- [What you need to do] Where does the word "Lemma" appear in the data? Copy every line that holds it.

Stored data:
(** a session that is gone is a null pointer here *)
Definition event_pack (a : A) (st : server) (ev : Z * pfcp_decoded_msg_t) : outcome (A * server) :=
  match pool_elt (app_sessions a) (fst ev) with
  | None => Fault NullDeref
  | Some sx =>
      obind (send_built_request
               (fun st => encode_pfcp_session_msg st (fst ev) sx (pool_elt (app_nodes a) (as_node (sx_assoc_ sx))) (snd ev)) st)
        (fun st => Ok (a, st))
  end.

Fixpoint each {E} (f : A -> server -> E -> outcome (A * server)) (l : list E) (a : A) (st : server)
  : outcome (A * server) :=
  match l with
  | [] => Ok (a, st)
  | e :: l => obind (f a st e) (fun '(a, st) => each f l a st)
  end.
Definition handle_event (a : A) (st : server) (ev : event) : outcome (A * server) :=
  match ev with
  | EVENT_TIMEOUT => Ok (a, st)
  | EVENT_RX l => each event_rx l a st
  | EVENT_TX l => each event_tx l a st
  | EVENT_URR l => each event_urr l a st
  | EVENT_PACK l => each event_pack l a st
  end.

(** the timers of messages that are due at [tick] are taken from the wheel; [ids]
    are the timers of heartbeats and sessions that expire with them *)
Definition due (tick : Z) (t : Z * Z) : bool := snd t <=? tick.
Definition tw_timer_expire_timers_vec (st : server) (now : f64) (tick : Z) (ids : list Z) : server :=
  let st := set_sv_clock st now tick in
  let gone := filter (fun kt => due tick (snd kt) = true) (map_to_list (pool_elts (sv_timer st))) in
  set_sv_timers st
    (mk_pool (filter (fun kt => due tick (snd kt) = false) (pool_elts (sv_timer st)))
       (map fst gone ++ pool_free (sv_timer st)))
    (sv_expired st ++ map (fun kt => fst (snd kt)) gone ++ ids).

Definition timer_id_cmp (a b : Z) : Z := if a <? b then -1 else if a =? b then 0 else 1.

Definition pfcp_turn {S : VecSort} (a : A) (st : server) (now : f64) (tick : Z) (ids : list Z) (ev : event)
  : outcome (A * server) :=
  let st := tw_timer_expire_timers_vec (pfcp_msg_pool_loop_start st) now tick ids in
  obind (handle_event a st ev) (fun '(a, st) =>
  let st := set_sv_timers st (sv_timer st) (vec_sort_with_function timer_id_cmp (sv_expired st)) in
  obind (expired_loop (length (sv_expired st)) 0 a st u32_none) (fun '(a, st) =>
  obind (free_msgs (merge_sort Z.le (map fst (map_to_list (pool_elts (sv_msg_pool st))))) st) (fun st =>
  Ok (a, set_sv_free_msgs (set_sv_timers st (sv_timer st) []) ∅)))).
End Server.
(** ** The pool hands out small indices as long as it is small *)

Class VppPoolDense (P : VppPool) := {
  pool_pick_below {A} (m : gmap Z A) free (B : Z) :
    Forall (fun i => 0 <= i < B) free -> Z.of_nat (size m) < B -> B <= u32_none ->
    m !! pool_pick m free = None /\ 0 <= pool_pick m free < B
}.

#[export] Instance pool_lifo_dense : VppPoolDense pool_lifo.
Proof.
  split. intros A m free B Hf Hs HB. destruct (first_unused_free m) as [H1 H2].
  unfold pool_pick, pool_lifo. destruct Hf as [|i free Hi Hf]; [split; [done|lia]|].
  case_test; [|split; [done|lia]]. btest. split; [done|lia].
Qed.

(** ** The invariant *)

Section Inv.
Context (own : Z -> bool).
#[local] Abbreviation W st := (pool_elts (sv_timer st)).
#[local] Abbreviation M st := (pool_elts (sv_msg_pool st)).

(** [k] entries of the vector of expired timers are handled *)
Definition pend (k : nat) (st : server) : list Z := drop k (sv_expired st).

(** a message that may be sent again and checked for its age *)
Definition sendable (m : pfcp_msg_t) : Prop :=
  m_is_valid_pool_item m = true /\ f64_eqb (m_expires_at m) f64_zero = false /\ is_Some (m_data m).

Definition armed_req (k : nat) (st : server) (m : pfcp_msg_t) : Prop :=
  m_timer m <> u32_none /\ id24 (m_seq_no m) /\ own (m_seq_no m) = true /\ m_t1 m = 10
  /\ ((exists d, W st !! m_timer m = Some (T1 (m_seq_no m), d)) \/ T1 (m_seq_no m) ∈ pend k st).
Definition armed_resp (k : nat) (st : server) (i : Z) (m : pfcp_msg_t) : Prop :=
  m_timer m <> u32_none /\ id24 (m_seq_no m) /\ own (m_seq_no m) = false
  /\ ((exists d, W st !! m_timer m = Some (RESP i, d)) /\ RESP i ∉ sv_expired st
      \/ RESP i ∈ pend k st /\ forall h d, W st !! h <> Some (RESP i, d)).

(** [hand] is a message a function has got hold of: its place in the queues and
    its timer are left open; [n] more messages can be sent *)
Record sv_inv (n k : nat) (hand : option Z) (st : server) : Prop := {
  si_index : forall i m, M st !! i = Some m -> id24 i;
  si_unused : Forall id24 (pool_free (sv_msg_pool st));
  si_lists : NoDup (sv_msg_pool_cache st ++ sv_msg_pool_free st);
  si_idle : forall i, i ∈ sv_msg_pool_cache st ++ sv_msg_pool_free st <->
                      exists m, M st !! i = Some m /\ m_is_valid_pool_item m = false;
  si_hand : forall i, hand = Some i -> exists m, M st !! i = Some m /\ m_is_valid_pool_item m = true;
  si_req : forall s i, sv_request_q st !! s = Some i -> hand <> Some i ->
           exists m, M st !! i = Some m /\ sendable m /\ m_seq_no m = s /\ armed_req k st m;
  si_resp : forall key i, sv_response_q st !! key = Some i -> hand <> Some i ->
            exists m, M st !! i = Some m /\ sendable m /\ request_key m = key /\ armed_resp k st i m;
  si_valid : forall i m, M st !! i = Some m -> m_is_valid_pool_item m = true -> hand <> Some i ->
             sv_request_q st !! m_seq_no m = Some i \/ sv_response_q st !! request_key m = Some i;
  si_wheel : forall h id d, W st !! h = Some (id, d) ->
             (exists s, id24 s /\ own s = true /\ id = T1 s)
             \/ exists i m, id = RESP i /\ M st !! i = Some m /\ m_is_valid_pool_item m = true
                /\ (hand <> Some i -> m_timer m = h /\ sv_response_q st !! request_key m = Some i);
  si_pend : forall e, e ∈ pend k st ->
            other_id e \/ (exists s, id24 s /\ own s = true /\ e = T1 s)
            \/ exists i m, e = RESP i /\ M st !! i = Some m /\ m_is_valid_pool_item m = true
               /\ (hand <> Some i -> sv_response_q st !! request_key m = Some i);
  si_once : forall i, id24 i -> (count_occ Z.eq_dec (pend k st) (RESP i) <= 1)%nat;
  si_stale : forall e, e ∈ take k (sv_expired st) ->
             other_id e \/ (exists s, id24 s /\ own s = true /\ e = T1 s)
             \/ exists i, id24 i /\ e = RESP i /\ (hand = Some i \/ i ∈ sv_msg_pool_free st);
  si_room : Z.of_nat (size (M st)) + Z.of_nat n <= 2 ^ 24;
  si_timer_room : Z.of_nat (size (W st)) + Z.of_nat n + Zlen (pend k st) < u32_none;
  si_fresh : forall j : Z, 1 <= j <= Z.of_nat n ->
             let s := (sv_seq_no st + j) mod 2 ^ 24 in own s = true /\ sv_request_q st !! s = None;
  si_clock : forall t, t = 10 \/ t = 30 -> f64_eqb (f64_add (sv_now st) (f64_of_Z t)) f64_zero = false }.

(** no timer of the response [i] is running or waits to be handled *)
Definition quiet (i : Z) (st : server) : Prop := (forall h d, W st !! h <> Some (RESP i, d)) /\ RESP i ∉ sv_expired st.

Definition unqueued (i : Z) (st : server) : Prop :=
  (forall s, sv_request_q st !! s <> Some i) /\ (forall key, sv_response_q st !! key <> Some i).

Lemma pend_in e k st : e ∈ pend k st -> e ∈ sv_expired st.
Proof. intros He. unfold pend in He. rewrite <- (take_drop k (sv_expired st)). apply elem_of_app. by right. Qed.

(** *** Taking and releasing a message *)

Lemma inv_take n k i m st :
  sv_inv n k None st -> M st !! i = Some m -> m_is_valid_pool_item m = true -> sv_inv n k (Some i) st.
Proof.
  intros [] Hm Hv. split; try done.
  - intros ? [= <-]. eauto.
  - intros s j Hj _. by apply si_req0.
  - intros s j Hj _. by apply si_resp0.
  - intros j mj Hj Hvj _. by apply si_valid0.
  - intros h id d Hh. destruct (si_wheel0 _ _ _ Hh) as [?|(j & mj & ? & ? & ? & Hr)]; [by left|right].
    exists j, mj. repeat (split; [done|]). intros _. by apply Hr.
  - intros e He. destruct (si_pend0 _ He) as [?|[?|(j & mj & ? & ? & ? & Hr)]]; [by left|by right; left|right; right].
    exists j, mj. repeat (split; [done|]). intros _. by apply Hr.
  - intros e He. destruct (si_stale0 _ He) as [?|[?|(j & ? & ? & [?|?])]]; [by left|by right; left|done|right; right].
    exists j. auto.
Qed.

Definition is_request (k : nat) (i : Z) (m : pfcp_msg_t) (st : server) : Prop :=
  sv_request_q st !! m_seq_no m = Some i /\ armed_req k st m /\ quiet i st
  /\ (forall s, sv_request_q st !! s = Some i -> s = m_seq_no m) /\ (forall key, sv_response_q st !! key <> Some i).
Definition is_response (k : nat) (i : Z) (m : pfcp_msg_t) (st : server) : Prop :=
  sv_response_q st !! request_key m = Some i /\ armed_resp k st i m
  /\ (forall h d, W st !! h = Some (RESP i, d) -> h = m_timer m)
  /\ (forall key, sv_response_q st !! key = Some i -> key = request_key m) /\ (forall s, sv_request_q st !! s <> Some i)
  /\ RESP i ∉ take k (sv_expired st).

Lemma inv_release n k i m st :
  sv_inv n k (Some i) st -> M st !! i = Some m -> sendable m ->
  is_request k i m st \/ is_response k i m st -> sv_inv n k None st.
Proof.
  intros [] Hm Hs Hrole. split; try done.
  - intros s j Hj _. destruct (decide (i = j)) as [<-|Hij]; [|apply si_req0; [done|congruence]].
    destruct Hrole as [(? & ? & ? & Hu & ?)|(? & ? & ? & ? & Hu & _)]; [|by apply Hu in Hj].
    exists m. rewrite (Hu _ Hj). by split_and!.
  - intros key j Hj _. destruct (decide (i = j)) as [<-|Hij]; [|apply si_resp0; [done|congruence]].
    destruct Hrole as [(? & ? & ? & ? & Hu)|(? & ? & ? & Hu & ? & ?)]; [by apply Hu in Hj|].
    exists m. rewrite (Hu _ Hj). by split_and!.
  - intros j mj Hj Hvj _. destruct (decide (i = j)) as [<-|Hij]; [|apply si_valid0; [done..|congruence]].
    simplify_eq. destruct Hrole as [(? & _)|(? & _)]; [by left|by right].
  - intros h id d Hh. destruct (si_wheel0 _ _ _ Hh) as [?|(j & mj & -> & Hj & ? & Hr)]; [by left|right].
    exists j, mj. repeat (split; [done|]). intros _. destruct (decide (i = j)) as [<-|Hij]; [|apply Hr; congruence].
    simplify_eq. destruct Hrole as [(? & ? & [Hq _] & _)|(? & ? & Hq & _)]; [by apply Hq in Hh|].
    by rewrite (Hq _ _ Hh).
  - intros e He. destruct (si_pend0 _ He) as [?|[?|(j & mj & -> & Hj & ? & Hr)]]; [by left|by right; left|right; right].
    exists j, mj. repeat (split; [done|]). intros _. destruct (decide (i = j)) as [<-|Hij]; [|apply Hr; congruence].
    simplify_eq. destruct Hrole as [(? & ? & [_ Hq] & _)|(? & _)]; [|done]. by apply pend_in in He.
  - intros e He. destruct (si_stale0 _ He) as [?|[?|(j & ? & -> & [Hj|?])]]; [by left|by right; left| |right; right].
    + injection Hj as <-. exfalso. destruct Hrole as [(? & ? & [_ Hq] & _)|(? & ? & ? & ? & ? & Hq)]; [|done].
      apply Hq. rewrite <- (take_drop k (sv_expired st)). apply elem_of_app. by left.
    + exists j. auto.
Qed.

- [Your solution]
Lemma pend_in e k st : e ∈ pend k st -> e ∈ sv_expired st.
Lemma inv_take n k i m st :
Lemma inv_release n k i m st :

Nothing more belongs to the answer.